Orlando Sentinel

To be trapped in the cage of one’s body

Roxane Gay’s essayistic memoir looks at how physical self shaped her life

- By Beth Kephart

I am terrified of mirrors, and it isn’t just my age. It’s a whole-life thing, a phobia that has, through the years, compressed my posture, lit anxiety flames and (in ways that yet embarrass me) dictated my sense of what might rightly be mine, what I deserve, what can and cannot be taken from me.

We are not our own reflection. But who, in fact, are we?

If that question haunts you as it has eternally haunted me, you will read Roxane Gay’s new memoir, “Hunger: A Memoir of (My) Body,” with considerab­le compassion and care.

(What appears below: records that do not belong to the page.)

(** The end-to-end scenario on a store without conversations, at time
    2000: the requests that reach the store, and the two messages read back
    in the order they were written. *)
Example scenario_run :
  (scenario (start empty_store)).1
  = inr [mkMessage "web-1000" "user" "hi" at_1000 None None;
         mkMessage "web-alice-assistant-2000" "assistant" "hello" at_2000
           (Some "web-alice-context-2000") (Some "web-1000")]
  ∧ calls (scenario (start empty_store)).2
    = [CallGetConversation "web-alice";
       CallCreateConversation (Some (mkOptions (Some "web-alice")));
       CallStoreMessage
         (mkMessage "web-1000" "user" "hi" at_1000 None None)
         "web-alice";
       CallGetConversation "web-alice";
       CallStoreContext
         (mkContext "web-alice-context-2000" "context_chain"
            user_message_json at_2000)
         "web-alice";
       CallStoreMessage
         (mkMessage "web-alice-assistant-2000" "assistant" "hello" at_2000
            (Some "web-alice-context-2000") (Some "web-1000"))
         "web-alice";
       CallGetMessages (mkQuery "web-alice" None)].
Proof. split; vm_compute; reflexivity. Qed.

(** On the store kept in memory, the context is in the conversation when
    the message is written, and both are there at the end:
    [getContexts] then returns the context that the message refers to. *)
Lemma storeAssistantInteraction_context_before_message_witness :
  let r0 :=
    getOrCreateConversation (service in_memory) "alice" "web"
      (start empty_store) in
  let r :=
    storeAssistantInteraction Millis_toString item_id items_json clock
      (service in_memory) "alice" "web" "hello" [user_message]
      (start empty_store) in
  let context :=
    mkContext "web-alice-context-2000" "context_chain" user_message_json
      at_2000 in
  let message :=
    mkMessage "web-alice-assistant-2000" "assistant" "hello" at_2000
      (Some "web-alice-context-2000") (Some "web-1000") in
  r = (inr (), r.2)
  ∧ (∃ earlier context message conversationId stored,
       calls r.2 =
         calls (start empty_store) ++ earlier ++
           [CallStoreContext context conversationId;
            CallStoreMessage message conversationId]
       ∧ Forall (λ c, is_write c = false) earlier
       ∧ msg_contextId message = Some (ctx_id context)
       ∧ provider_storeContext (provider (service in_memory)) context
           conversationId (env r0.2) = (inr (), stored)
       ∧ provider_storeMessage (provider (service in_memory)) message
           conversationId stored = (inr (), env r.2))
  ∧ provider_storeContext in_memory context "web-alice" (env r0.2)
    = (inr (),
       mkStore [("web-alice", mkConversation "web-alice" [] [context])]
         at_2000)
  ∧ env r.2 =
      mkStore [("web-alice", mkConversation "web-alice" [message] [context])]
        at_2000
  ∧ provider_getContexts in_memory "web-alice" (env r.2)
    = (inr [context], env r.2).
Proof.
  split; [vm_compute; reflexivity|].
  split; [|split_and!; vm_compute; reflexivity].
  apply (storeAssistantInteraction_context_before_message Millis_toString
           item_id items_json clock (service in_memory) "alice" "web"
           "hello" [user_message] (start empty_store)).
  vm_compute; reflexivity.
Defined.
(** [datetime.now(timezone.utc)] *)
Definition datetime_now : M World Z :=
  λ w, (Return (clock w), w).

(** Sending [rq] takes the next exchange of the network. *)
Definition send (rq : Request) : M World Response :=
  λ w, let w' := mkWorld (clock w) (tail (network w)) (sent w ++ [rq]) (stdout w) in
       match default (Refused "Connection refused") (head (network w)) with
       | Refused reason => (Raise (mkExc ConnectionError reason), w')
       | TimedOut reason => (Raise (mkExc Timeout reason), w')
       | Answered r => (Return r, w')
       end.

(** [response.json()] *)
Definition response_json (response : Response) : M World Body :=
  match body response with
  | NotJson => raise (mkExc JSONDecodeError "Expecting value")
  | data => mret data
  end.

(** [data.get(key, default)] *)
Definition data_get (data : Body) (key : string) (default_value : PyVal) : M World PyVal :=
  match data with
  | Dict d => mret (default default_value (d !! key))
  | _ => raise (mkExc AttributeError "object has no attribute 'get'")
  end.

(** The truth value of a Python value, as [if] takes it. *)
Definition truthy (v : PyVal) : bool :=
  match v with
  | VNone => false
  | VBool b => b
  | VInt n => negb (n =? 0)
  | VStr s => negb (String.eqb s EmptyString)
  | VList items => negb (bool_decide (items = []))
  | VDict items => negb (bool_decide (items = []))
  | VObject _ => true
  end.

Section Settings.

(** [COOLDOWN_API_URL = os.environ.get("API_SERVER_URL")]: [None] when
    the variable is not set. *)
Variable COOLDOWN_API_URL : option string.
Variable COOLDOWN_PERIOD_SECONDS : Z.

(** [if COOLDOWN_API_URL:] *)
Definition url_set : bool :=
  match COOLDOWN_API_URL with
  | Some url => negb (String.eqb url EmptyString)
  | None => false
  end.

(** [f"{COOLDOWN_API_URL}/<path>/{user_id}"] *)
Definition endpoint (path user_id : string) : string :=
  default "None" COOLDOWN_API_URL +:+ "/" +:+ path +:+ "/" +:+ user_id.

(** [_extract_user_id(request, context)] *)
Definition _extract_user_id : option string := Some "default_user".

(** [_is_user_in_cooldown(user_id)]; what it returns is what the service
    put under ['in_cooldown'], of any type. *)
Definition _is_user_in_cooldown (user_id : string) : M World PyVal :=
  try_except
    (if url_set then
       response ← send (GET (endpoint "check" user_id));
       if status_code response =? 200 then
         data ← response_json response;
         data_get data "in_cooldown" (VBool false)
       else mret (VBool false)
     else mret (VBool false))
    Exception
    (λ e, print (CheckFailed (exc_str e));; mret (VBool false)).

(** [_record_user_action(user_id)] *)
Definition _record_user_action (user_id : string) : M World unit :=
  try_except
    (if url_set then
       timestamp ← datetime_now;
       response ← send (POST (endpoint "record" user_id) timestamp "llm_request");
       if status_code response =? 200 then mret ()
       else print (RecordFailed user_id)
     else mret ())
    Exception
    (λ e, print (RecordError (exc_str e))).
(** X8.  Unless the standard is ERC-3525, the tranches, the two dates,
    the conversion rate, the description, the category and the product
    never reach the text: the metadata can be replaced by any other,
    provided that under ERC-1400 the whitelist flag and the restricted
    regions are kept. *)
Theorem metadata_outside_erc3525 (st : BuilderState) (metadata' : Metadata.t) :
  TokenForm.standard (tokenForm st) <> "ERC-3525" ->
  (TokenForm.standard (tokenForm st) = "ERC-1400" ->
   Metadata.whitelistEnabled metadata' =
     Metadata.whitelistEnabled (TokenForm.metadata (tokenForm st)) /\
   Metadata.jurisdictionRestrictions metadata' =
     Metadata.jurisdictionRestrictions (TokenForm.metadata (tokenForm st))) ->
  generateContractPreview Date_getTime
    (setTokenForm (withMetadata (fun _ => metadata')) st)
  = generateContractPreview Date_getTime st.
Proof.
  intros Hstd H1400.
  unfold generateContractPreview, setTokenForm, withMetadata.
  cbn [tokenForm TokenForm.name TokenForm.symbol TokenForm.decimals
       TokenForm.standard TokenForm.totalSupply TokenForm.blocks
       TokenForm.metadata].
  destruct (String.eqb_spec (TokenForm.standard (tokenForm st)) "ERC-3525")
    as [H | _]; [contradiction |].
  destruct (String.eqb_spec (TokenForm.standard (tokenForm st)) "ERC-1400")
    as [H | _]; [| reflexivity].
  destruct (H1400 H) as [Hw Hj].
  unfold erc1400ComplianceFragment, jurisdictionFragment, jurisdictionInit,
    whitelistFlag.
  now rewrite Hw, Hj.
Qed.

(** X9.  Unless the standard is ERC-1400, checking or unchecking a region
    leaves the text as it is: the restricted regions reach the ERC-1400
    text only. *)
Theorem regions_outside_erc1400
  (region : string) (checked : JS.CheckedState) (st : BuilderState) :
  TokenForm.standard (tokenForm st) <> "ERC-1400" ->
  generateContractPreview Date_getTime (jurisdictionChecked region checked st)
  = generateContractPreview Date_getTime st.
Proof.
  intros Hstd.
  unfold jurisdictionChecked.
  destruct (JS.truthyChecked checked);
    unfold generateContractPreview, setTokenForm, withMetadata,
      withJurisdictionRestrictions;
    cbn [tokenForm TokenForm.name TokenForm.symbol TokenForm.decimals
         TokenForm.standard TokenForm.totalSupply TokenForm.blocks
         TokenForm.metadata];
    destruct (String.eqb_spec (TokenForm.standard (tokenForm st)) "ERC-1400")
      as [H | _]; try contradiction; reflexivity.
Qed.

(** The text of a standard that has a template starts with the licence
    line. *)
Lemma templated_preview_starts (st : BuilderState) :
  TokenForm.standard (tokenForm st) = "ERC-20" \/
  TokenForm.standard (tokenForm st) = "ERC-1400" \/
  TokenForm.standard (tokenForm st) = "ERC-3525" ->
  exists rest,
    generateContractPreview Date_getTime st =
    JS.Normal ("// SPDX-License-Identifier: MIT" ++ rest).
Proof.
  intros Hstd. rewrite generateContractPreview_fullText.
  unfold composeDraft, fullText.
  destruct Hstd as [H | [H | H]]; rewrite H;
    cbn [String.eqb Ascii.eqb Bool.eqb headerText];
    unfold erc20Skeleton, erc1400Skeleton, erc3525Skeleton, erc3525Prologue;
    cbn [app]; rewrite lines_cons, string_app_assoc; eexists; reflexivity.
Qed.
(** X25. When the speaker of a room with a non-empty id disconnects,
    [cleanup_disconnected_user] closes the first room of that speaker and
    returns: that room is gone, every other room is exactly as it was, so
    the session is still a listener wherever it listened. *)
Theorem cleanup_of_a_speaker (self : t) (session_id room_id : str) :
  unique_ids self ->
  find_room_by_speaker self session_id = Some room_id ->
  room_id <> [] ->
  let self' := cleanup_disconnected_user self session_id in
  get_room self' room_id = None
  /\ (exists room, get_room self room_id = Some room
                   /\ Room.speaker_sid room = session_id)
  /\ (forall rid, rid <> room_id ->
                  get_room self' rid = get_room self rid
                  /\ listens self' rid session_id
                     = listens self rid session_id).
Proof.
  intros Hu Hf Hne. cbv zeta.
  destruct (speaker_found self session_id room_id Hf)
    as (_ & room & Hin & Hs).
  assert (Hroom := get_in_unique self room_id room Hu Hin).
  assert (Heq : cleanup_disconnected_user self session_id
                = PyDict.del self room_id).
  { unfold cleanup_disconnected_user. rewrite Hf.
    destruct room_id as [|c rid]; [congruence|].
    unfold close_room. rewrite Hroom. reflexivity. }
  rewrite Heq.
  split; [apply get_del_same, Hu|].
  split; [exists room; split; [exact Hroom | exact Hs]|].
  intros rid' Hne'. unfold listens, get_room.
  rewrite get_del_other by exact Hne'. split; reflexivity.
Qed.

End Rooms.
(** * pkg/metrics: readiness state and instrument-registry lifecycle

    A shallow embedding of [pkg/metrics/metrics.go] of the Kubernetes event
    exporter.  The package keeps two package-level variables,
    [globalMetricsStore] and [lastEventProcessedTime], and drives one piece
    of library state, the default Prometheus registry.  Functions of the
    package are embedded as computations over an explicit process state that
    either return or panic. *)

From Stdlib Require Import ZArith Lia.
From stdpp Require Import base option strings list gmap fin_maps.

(** ** Go's [time] package, as far as the package uses it *)

Module time.
Local Open Scope Z_scope.

(** A [time.Time] is an instant, counted in nanoseconds from the zero
    [Time] (the value of an uninitialised [time.Time] variable).  The
    monotonic clock reading that [time.Now] attaches is not kept apart:
    one clock gives both [Now] and the elapsed time of [Since]. *)
Definition Time : Type := Z.

(** A [time.Duration] is an [int64] count of nanoseconds. *)
Definition Duration : Type := Z.

Definition Nanosecond : Duration := 1.
Definition Microsecond : Duration := 1000 * Nanosecond.
Definition Millisecond : Duration := 1000 * Microsecond.
Definition Second : Duration := 1000 * Millisecond.
Definition Minute : Duration := 60 * Second.

Definition minDuration : Duration := - 2 ^ 63.
Definition maxDuration : Duration := 2 ^ 63 - 1.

Gay, a New York Times best-selling author of fiction and nonfiction, has written of how it feels to be trapped, in her words, in the cage of a body. To be trapped, in her case, in a body shaped by the sexual violence she endured when she was 12 years old.

Gay was young, pretty, petite, “good” and loved by her Haitian, well-off family when she was raped by the boy she thought she might love and then, with this boy’s goading, by his friends. There was, Gay tells us, a cabin in the woods. There was pain she could not understand. There were screams no kind person could hear.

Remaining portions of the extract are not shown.